Lazio, Tudor tiene tutti sotto esame: ecco quanti giocatori ha impegnato

ROMA – Un esame continuo per tutta la rosa, nei limiti del possibile e della corsa verso l’Europa. Tudor ci sta provando, sta abbinando le ricerca di risultati utili per chiudere al meglio la stagione a test su ogni singolo giocatore in organico. Pensa un po’ al presente e un po’ al futuro, per gettare le basi in ottica di un percorso che vada oltre le ultime partite di questo campionato. L’allenatore croato, oltre a fare il massimo per tentare di giocarsi la miglior Europa possibile tra qualche mese, deve anche capire su chi poter puntare sul lungo periodo. E non si può dire che non ci stia lavorando, visto che allo stato attuale ha provato dal primo minuto ben 19 giocatori di movimento differenti. Agli undici del debutto con la Juventus (Mandas, Gila, Romagnoli, Casale, Marusic, Cataldi, Kamada, Zaccagni, Felipe Anderson, Pedro, Castellanos), si sono aggiunti Immobile, Vecino, Guendouzi e Isaksen nel match successivo (il derby), poi Luis Alberto e Patric nella semifinale d’andata di Coppa Italia e Hysaj in quella di ritorno. 

Lazio, le eccezioni di Tudor 

Solamente in due non hanno mai trovato spazio dal primo minuto, Rovella e Luca Pellegrini. Per un motivo o per un altro non sono ancora riusciti a guadagnarsi una maglia da titolare nelle 7 gare che hanno visto Tudor alla guida. Il centrocampista ha dovuto fare i conti con la pubalgia, è tornato a disposizione solamente qualche settimana fa (poco prima del derby) e per forza di cose è in ritardo rispetto agli altri. Stesso discorso per il terzino, alle prese con un problema alla caviglia. Le buone prestazioni dei diretti concorrenti ha fatto sì che le opportunità di mettersi in mostra siano diminuite match dopo match: «Luca si allena bene, è stato fuori per infortunio e altri hanno fatto bene mentre lui non c’era», la spiegazione del tecnico. Ciò non significa che siano entrambi ai margini del progetto, ma semplicemente che il loro percorso con il nuovo allenatore è iniziato in salita, con un piccolo handicap rispetto ai compagni. Tra l’altro, non è detto che i due non trovino spazio nelle ultime gare. Entrambi almeno in linea teorica sarebbero perfetti per il 3-4-2-1 voluto dal tecnico, un modulo che hanno interpretato in passato nelle rispettive carriere. È sufficiente guardare alla scorsa stagione, quando Rovella militava nel Monza e Pellegrini nell’Eintracht Francoforte, due squadre strutturate proprio su quel sistema di gioco. 

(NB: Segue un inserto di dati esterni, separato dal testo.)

(** * The operations on counts and descriptors *)
Lemma fset_obs f g s a s' : fset f g s = Ok (a, s') →
  ∃ x, ft_file s !! f = Some x ∧ ft_file s' = <[f := g x]> (ft_file s) ∧ ft_obs s' = <[f := fl_ref (g x)]> (ft_obs s).
Proof.
  unfold fset. destruct (ft_file s !! f) as [x|] eqn:E; [|done]. intros [= <- <-]. exists x. split_and!; try done.
  unfold ft_obs. simpl. by rewrite list_fmap_insert.
Qed.

Lemma fget_inv {T} f (g : file → T) s a s' : fget f g s = Ok (a, s') →
  ∃ x, ft_file s !! f = Some x ∧ a = g x ∧ s' = s.
Proof. unfold fget. destruct (ft_file s !! f) as [x|]; [|done]. intros [= <- <-]. by exists x. Qed.

Lemma ft_obs_lookup s f x : ft_file s !! f = Some x → ft_obs s !! f = Some (fl_ref x).
Proof. intros E. unfold ft_obs. by rewrite list_lookup_fmap, E. Qed.

Lemma acquire_obs s a s' : acquire ft_lk s = Ok (a, s') → ft_file s' = ft_file s.
Proof. unfold acquire. destruct (view ft_lk s); [done|]. by intros [= <- <-]. Qed.
Lemma release_obs s a s' : release ft_lk s = Ok (a, s') → ft_obs s' = ft_obs s.
Proof. unfold release. destruct (view ft_lk s); [|done]. by intros [= <- <-]. Qed.

Lemma filealloc_obs s r s' : filealloc s = Ok (r, s') →
  match r with
  | Some f => ft_obs s !! f = Some 0 ∧ ft_obs s' = <[f := 1]> (ft_obs s)
  | None => ft_obs s' = ft_obs s
  end.
Proof.
  unfold filealloc. intros ([] & s1 & E1%acquire_obs & E)%bind_Ok_inv.
  apply bind_Ok_inv in E as (l & s2 & [= <- <-] & E). destruct (list_find _ _) as [[i x]|] eqn:Ef.
  - apply bind_Ok_inv in E as ([] & s2 & (y & Hy & _ & E2)%fset_obs & E).
    apply bind_Ok_inv in E as ([] & s3 & E3%release_obs & [= <- <-]).
    apply list_find_Some in Ef as (Hx & Hr & _). rewrite Hx in Hy. injection Hy as <-.
    unfold ft_obs in *. rewrite E3, E2. simpl. rewrite E1 in Hx |- *. rewrite list_lookup_fmap, Hx. simpl. by rewrite Hr.
  - apply bind_Ok_inv in E as ([] & s3 & E3%release_obs & [= <- <-]). unfold ft_obs in *. by rewrite E3, E1.
Qed.

Lemma filedup_obs f s g s' : filedup f s = Ok (g, s') →
  g = f ∧ ∃ r, ft_obs s !! f = Some r ∧ ft_obs s' = <[f := r + 1]> (ft_obs s).
Proof.
  unfold filedup. intros ([] & s1 & E1%acquire_obs & E)%bind_Ok_inv.
  apply bind_Ok_inv in E as (r & s2 & (x & Hx & -> & ->)%fget_inv & E). destruct (_ <? 1); [done|].
  apply bind_Ok_inv in E as ([] & s2 & (y & Hy & _ & E2)%fset_obs & E).
  apply bind_Ok_inv in E as ([] & s3 & E3%release_obs & [= <- <-]). split; [done|].
  rewrite Hx in Hy. injection Hy as <-. exists (fl_ref x). rewrite E3, E2. rewrite E1 in Hx.
  unfold ft_obs at 2 3. rewrite E1. split; [by apply ft_obs_lookup|done].
Qed.

Lemma fileclose_ref_obs f s r s' : fileclose_ref f s = Ok (r, s') →
  ∃ r, ft_obs s !! f = Some r ∧ ft_obs s' = <[f := r - 1]> (ft_obs s).
Proof.
  unfold fileclose_ref. intros ([] & s1 & E1%acquire_obs & E)%bind_Ok_inv.
  apply bind_Ok_inv in E as (n & s2 & (x & Hx & -> & ->)%fget_inv & E).
  destruct (Z.ltb_spec (fl_ref x) 1) as [|Hr]; [done|].
  apply bind_Ok_inv in E as ([] & s2 & (y & Hy & Ef2 & E2)%fset_obs & E).
  rewrite Hx in Hy. injection Hy as <-. exists (fl_ref x). split; [apply ft_obs_lookup; congruence|].
  assert (Es : ft_obs s2 = <[f := fl_ref x - 1]> (ft_obs s)) by (rewrite E2; unfold ft_obs; by rewrite E1).
  destruct (Z.ltb_spec 0 (fl_ref x - 1)) as [|Hle].
  - apply bind_Ok_inv in E as ([] & s3 & E3%release_obs & [= <- <-]). congruence.
  - apply bind_Ok_inv in E as (ff & s3 & (z & Hz & -> & ->)%fget_inv & E).
    apply bind_Ok_inv in E as ([] & s4 & (y & Hy & Ef4 & E4)%fset_obs & E).
    apply bind_Ok_inv in E as ([] & s5 & (w & Hw & _ & E5)%fset_obs & E).
    apply bind_Ok_inv in E as ([] & s6 & E6%release_obs & [= <- <-]).
    rewrite E6, E5, E4, Es. rewrite Ef4, list_lookup_insert_eq in Hw by (by eapply lookup_lt_Some).
    injection Hw as <-. simpl. rewrite !list_insert_insert_eq. f_equal. lia.
Qed.

Lemma pset_obs i g s a s' : pset i g s = Ok (a, s') →
  ∃ p, pt_proc s !! i = Some p ∧ pt_proc s' = <[i := g p]> (pt_proc s) ∧ pt_obs s' = <[i := proc_obs (g p)]> (pt_obs s).
Proof.
  unfold pset. destruct (pt_proc s !! i) as [p|] eqn:E; [|done]. intros [= <- <-]. exists p. split_and!; try done.
  unfold pt_obs. simpl. by rewrite list_fmap_insert.
Qed.

Lemma pget_inv {T} i (g : proc → T) s a s' : pget i g s = Ok (a, s') → ∃ p, pt_proc s !! i = Some p ∧ a = g p ∧ s' = s.
Proof. unfold pget. destruct (pt_proc s !! i) as [p|]; [|done]. intros [= <- <-]. by exists p. Qed.

Lemma pt_obs_lookup s i p : pt_proc s !! i = Some p → pt_obs s !! i = Some (proc_obs p).
Proof. intros E. unfold pt_obs. by rewrite list_lookup_fmap, E. Qed.

(** A change of one descriptor. *)
Lemma set_ofile_obs i l s p a s' : pt_proc s !! i = Some p → pset i (w_ofile l) s = Ok (a, s') →
  pt_obs s' = <[i := (l, dead (p_state p))]> (pt_obs s).
Proof. intros Hp (q & Hq & _ & E)%pset_obs. rewrite Hp in Hq. by injection Hq as <-. Qed.

Lemma fdalloc_obs cur f s r s' : fdalloc cur f s = Ok (r, s') → ∃ l b, pt_obs s !! cur = Some (l, b) ∧
  match r with
  | Some fd => l !! fd = Some None ∧ pt_obs s' = <[cur := (<[fd := Some f]> l, b)]> (pt_obs s)
  | None => pt_obs s' = pt_obs s
  end.
Proof.
  unfold fdalloc. intros (l & s1 & (p & Hp & -> & ->)%pget_inv & E)%bind_Ok_inv.
  exists (p_ofile p), (dead (p_state p)). split; [by apply pt_obs_lookup|].
  destruct (list_find _ _) as [[fd x]|] eqn:Ef; [|by injection E as <- <-].
  apply bind_Ok_inv in E as ([] & s2 & E2 & [= <- <-]). apply list_find_Some in Ef as (Hx & -> & _).
  split; [done|]. by eapply set_ofile_obs.
Qed.

Lemma fdclear_obs cur fd s a s' : fdclear cur fd s = Ok (a, s') →
  ∃ l b, pt_obs s !! cur = Some (l, b) ∧ pt_obs s' = <[cur := (<[fd := None]> l, b)]> (pt_obs s).
Proof.
  unfold fdclear. intros (l & s1 & (p & Hp & -> & ->)%pget_inv & E)%bind_Ok_inv.
  exists (p_ofile p), (dead (p_state p)). split; [by apply pt_obs_lookup|]. by eapply set_ofile_obs.
Qed.

(** * Parts of the kernel that the counts do not depend on *)
Lemma stable_KM {A} (m : M _ A) : stable obs (zoom KM m).
Proof. by apply stable_zoom_out. Qed.
Lemma stable_LRU {A} (m : M _ A) : stable obs (zoom LRU m).
Proof. by apply stable_zoom_out. Qed.
Lemma stable_SWAP {A} (m : M _ A) : stable obs (zoom SWAP m).
Proof. by apply stable_zoom_out. Qed.
Lemma stable_FS {A} (m : M _ A) : stable obs (zoom FS m).
Proof. by apply stable_zoom_out. Qed.
Lemma stable_BC {A} (m : M _ A) : stable obs (zoom BC m).
Proof. by apply stable_zoom_out. Qed.
Lemma stable_PIPES {A} (m : M _ A) : stable obs (zoom PIPES m).
Proof. by apply stable_zoom_out. Qed.
Lemma stable_TICKS {A} (m : M _ A) : stable obs (zoom TICKS m).
Proof. by apply stable_zoom_out. Qed.
Lemma stable_PT {A} (m : M _ A) : stable pt_obs m → stable obs (zoom PT m).
Proof. apply stable_zoom_in. intros s u E. unfold obs. simpl. by rewrite E. Qed.
Lemma stable_FT {A} (m : M _ A) : stable ft_obs m → stable obs (zoom FT m).
Proof. apply stable_zoom_in. intros s u E. unfold obs. simpl. by rewrite E. Qed.
#[export] Hint Resolve stable_FT : stable.
#[export] Hint Resolve stable_KM stable_LRU stable_SWAP stable_FS stable_BC stable_PIPES stable_TICKS stable_PT : stable.
#[export] Hint Extern 1 (stable obs (acquire tickslock)) => (apply stable_acquire; intros; reflexivity) : stable.
#[export] Hint Extern 1 (stable obs (release tickslock)) => (apply stable_release; intros; reflexivity) : stable.

Section stable_code.
Context `{KernelImage} `{BlockDriver}.
Variables (cur : nat) (mypid : Z).
Variable devsw_read : Z → option (nat → Z → M fs_state (Z * list Z)).
Variable devsw_write : Z → option (nat → list Z → M fs_state Z).

Lemma stable_klru_free_swap p v : stable obs (klru_free_swap p v).
Proof. unfold klru_free_swap. stab. Qed.
Hint Resolve stable_klru_free_swap : stable.

Lemma stable_swap_out_with k b p v : stable obs (swap_out_with mypid k b p v).
Proof. unfold swap_out_with, writeswap. stab. Qed.
Hint Resolve stable_swap_out_with : stable.

Lemma stable_swap_free pid : stable obs (Paging.swap_free pid).
Proof. unfold Paging.swap_free. stab. Qed.
Hint Resolve stable_swap_free : stable.

Lemma stable_get_lru_evict : stable obs (get_lru_evict mypid).
Proof. unfold get_lru_evict, evict_page, swap_out. stab. Qed.
Hint Resolve stable_get_lru_evict : stable.

Lemma stable_get_lru pid v : stable obs (get_lru mypid pid v).
Proof. unfold get_lru. generalize 2%nat. intros n. induction n; cbn [get_lru_loop]; stab. Qed.
Hint Resolve stable_get_lru : stable.

Lemma stable_kalloc pid lru : stable obs (kalloc mypid pid lru).
Proof. unfold kalloc, kalloc_with. stab. Qed.
Hint Resolve stable_kalloc : stable.

Lemma stable_readswap p dev bno : stable obs (readswap mypid p dev bno).
Proof.
  unfold readswap. stab. generalize 8%nat. intros n. revert a0 bno. induction n; intros; cbn [readswap_loop]; stab.
Qed.
Hint Resolve stable_readswap : stable.

Lemma stable_swap_in_with k p v : stable obs (swap_in_with mypid k p v).
Proof. unfold swap_in_with. stab. Qed.
Hint Resolve stable_swap_in_with : stable.

Lemma stable_swapfunc_in n p v : stable obs (swapfunc_in mypid n p v).
Proof.
  unfold swapfunc_in, swap_in, swap_in_stack, swap_in_heap. destruct (n =? 0), (n =? 1), (n =? 2); cbv beta; stab.
Qed.
Hint Resolve stable_swapfunc_in : stable.

Lemma stable_allocuvm pgdir o n k : stable obs (allocuvm cur mypid pgdir o n k).
Proof.
  unfold allocuvm. stab. generalize (S (Z.to_nat (n / PGSIZE + 1))) (PGROUNDUP o) (V2P 0). intros fuel.
  induction fuel; intros; cbn [allocuvm_loop]; stab.
Qed.
Hint Resolve stable_allocuvm : stable.
(** * The search of [free] *)

(** From a block before [bp] the search stops at the last one before it. *)
Lemma find_before s bp C p D fuel : path (h_ptr s) (C ++ p :: D) base → StronglySorted Z.lt (C ++ p :: D) →
  Forall (λ x, x < bp) (C ++ [p]) → Forall (λ x, bp < x) D → base ≤ p → (length C < fuel)%nat →
  free_find fuel (default p (head C)) bp s = Ok (p, s).
Proof.
  revert fuel. induction C as [|x C IH]; intros [|fuel] Hp Hs HC HD Hb Hf; simpl in Hf; try lia; simpl default.
  - cbn [free_find]. erewrite bind_Ok by reflexivity. destruct Hp as [-> _]. simpl in HC. apply Forall_cons in HC as [HC _].
    destruct D as [|d D]; simpl.
    + rewrite (proj2 (Z.leb_le base p)), (proj2 (Z.ltb_lt p bp)), orb_true_l by lia. by case_match.
    + apply Forall_cons in HD as [Hd _]. by rewrite (proj2 (Z.ltb_lt p bp)), (proj2 (Z.ltb_lt bp d)) by lia.
  - destruct Hp as [Hx Hp]. simpl in Hs. apply StronglySorted_cons in Hs as [Hlt Hs].
    apply Forall_cons in HC as [Hxb HC]. cbn [free_find]. erewrite bind_Ok by reflexivity. rewrite Hx.
    assert (Hn : default base (head (C ++ p :: D)) = default p (head C)) by (by destruct C).
    rewrite Hn. set (q := default p (head C)).
    assert (Hq : q ∈ C ++ [p]) by (unfold q; destruct C; simpl; set_solver).
    assert (x < q) by (eapply Forall_forall in Hlt; [exact Hlt|]; set_solver).
    assert (q < bp) by (by eapply Forall_forall in HC).
    rewrite (proj2 (Z.ltb_ge bp q)), andb_false_r, (proj2 (Z.leb_gt q x)) by lia. simpl. apply IH; (done || lia).
Qed.
(* ===== verification/Programs.v ===== *)
(** User programs: [gets] of ulib.c, cat.c, wc.c, echo.c and grep.c.

    A program sees its descriptors as streams: what the calls of [read] will
    return one after the other.  A call that asks for less than the next
    piece gets the front of it, so a file is a stream of one piece and a pipe
    or a console one of many.  A call that ends the process returns [true]. *)

From Stdlib Require Import ZArith Lia Ascii String.
From stdpp Require Import base numbers strings option gmap sets list list_numbers.
From S2P Require Import Prelude Mem Block Printf Shell.

(** * Descriptors *)

Inductive piece := Data (l : list Z) | Fail.
Definition stream : Type := list piece.

(** The descriptors, what the coming calls of [write] will do ([false] fails,
    the end of the list never does), and what has been written. *)
Record uproc := UProc {
  u_fds : list (option stream);
  u_wok : list bool;
  u_out : list (Z * list Z)
}.

Section programs.
(** What can be opened for reading. *)
Variable files : list Z → option stream.

Definition stream_read (n : Z) (s : stream) : Z * list Z * stream :=
  match s with
  | [] => (0, [], [])
  | Fail :: s => (-1, [], s)
  | Data l :: s =>
      if Z.of_nat (length l) <=? n then (Z.of_nat (length l), l, s)
      else (n, take (Z.to_nat n) l, Data (drop (Z.to_nat n) l) :: s)
  end.

Definition u_read (fd n : Z) : M uproc (Z * list Z) := λ u,
  match u_fds u !! Z.to_nat fd with
  | Some (Some s) =>
      let '(r, l, s) := stream_read n s in
      Ok ((r, l), UProc (<[Z.to_nat fd := Some s]> (u_fds u)) (u_wok u) (u_out u))
  | _ => Ok ((-1, []), u)
  end.

Definition u_write (fd : Z) (l : list Z) : M uproc Z := λ u,
  match u_wok u with
  | false :: w => Ok (-1, UProc (u_fds u) w (u_out u))
  | w => Ok (Z.of_nat (length l), UProc (u_fds u) (drop 1 w) (u_out u ++ [(fd, l)]))
  end.

Definition u_open (name : list Z) : M uproc Z := λ u,
  match files name, list_find (λ x, x = None) (u_fds u) with
  | Some s, Some (fd, _) => Ok (Z.of_nat fd, UProc (<[fd := Some s]> (u_fds u)) (u_wok u) (u_out u))
  | _, _ => Ok (-1, u)
  end.

Definition u_close (fd : Z) : M uproc unit :=
  mmod (λ u, UProc (<[Z.to_nat fd := None]> (u_fds u)) (u_wok u) (u_out u)).

(** [printf(fd, ..)] writes each character on its own. *)
Fixpoint put_chars (fd : Z) (l : list Z) : M uproc unit :=
  match l with [] => mret tt | c :: l => u_write fd [c];; put_chars fd l end.
Definition uprintf (fd : Z) (fmt : list Z) (ap : list arg) : M uproc unit :=
  t ← mopt (printf fmt ap); put_chars fd t.

(** * cat *)

Fixpoint cat (fuel : nat) (fd : Z) : M uproc bool :=
  match fuel with
  | O => mnofuel
  | S fuel =>
      r ← u_read fd 512;
      if 0 <? r.1 then
        w ← u_write 1 r.2;
        if negb (w =? r.1) then uprintf 1 (chars "cat: write error" ++ [10]) [];; mret true
        else cat fuel fd
      else if r.1 <? 0 then uprintf 1 (chars "cat: read error" ++ [10]) [];; mret true
      else mret false
  end.

Fixpoint cat_files (fuel : nat) (argv : list (list Z)) : M uproc unit :=
  match argv with
  | [] => mret tt
  | a :: argv =>
      fd ← u_open a;
      if fd <? 0 then uprintf 1 (chars "cat: cannot open %s" ++ [10]) [AStr (Some a)]
      else
        e ← cat fuel fd;
        if (e : bool) then mret tt else u_close fd;; cat_files fuel argv
  end.

(** [argv] without the name of the program. *)
Definition cat_main (fuel : nat) (argv : list (list Z)) : M uproc unit :=
  match argv with [] => cat fuel 0;; mret tt | _ => cat_files fuel argv end.

(** * wc *)

Record wcount := WCount { wc_l : Z; wc_w : Z; wc_c : Z; wc_inword : bool }.
Definition wc_space : list Z := [32; 13; 9; 10; 11].

Definition wc_char (x : wcount) (ch : Z) : wcount :=
  let c := s32 (wc_c x + 1) in
  let l := if ch =? 10 then s32 (wc_l x + 1) else wc_l x in
  if strchr wc_space ch then WCount l (wc_w x) c false
  else if negb (wc_inword x) then WCount l (s32 (wc_w x + 1)) c true
  else WCount l (wc_w x) c (wc_inword x).

Fixpoint wc_loop (fuel : nat) (fd : Z) (x : wcount) : M uproc (Z * wcount) :=
  match fuel with
  | O => mnofuel
  | S fuel =>
      r ← u_read fd 512;
      if 0 <? r.1 then wc_loop fuel fd (foldl wc_char x r.2) else mret (r.1, x)
  end.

Con Tudor tutti sotto esame

Devono solo fare in modo di farsi notare e lasciarsi concedere un’opportunità. Da quando è arrivato, in fondo, Tudor ha dimostrato di non tenere minimamente in considerazione vecchie gerarchie o ruoli all’interno dello spogliatoio. Sta dando spazio a tutti, sta rivalutando calciatori che sembravano ormai ai margini e sta effettuando di volta in volta dei test per capire chi possa fare al caso suo anche in futuro. Da parte di alcuni ha già ottenuto ottime risposte, in altre circostanze invece sta lavorando per ricevere nuovi input o, eventualmente, spingere per una separazione al termine della stagione: «Dobbiamo lavorare sulla mentalità e scegliere i giocatori adatti. Occorrono mesi di tempo». E questi esami continui servono per portarsi avanti con il lavoro.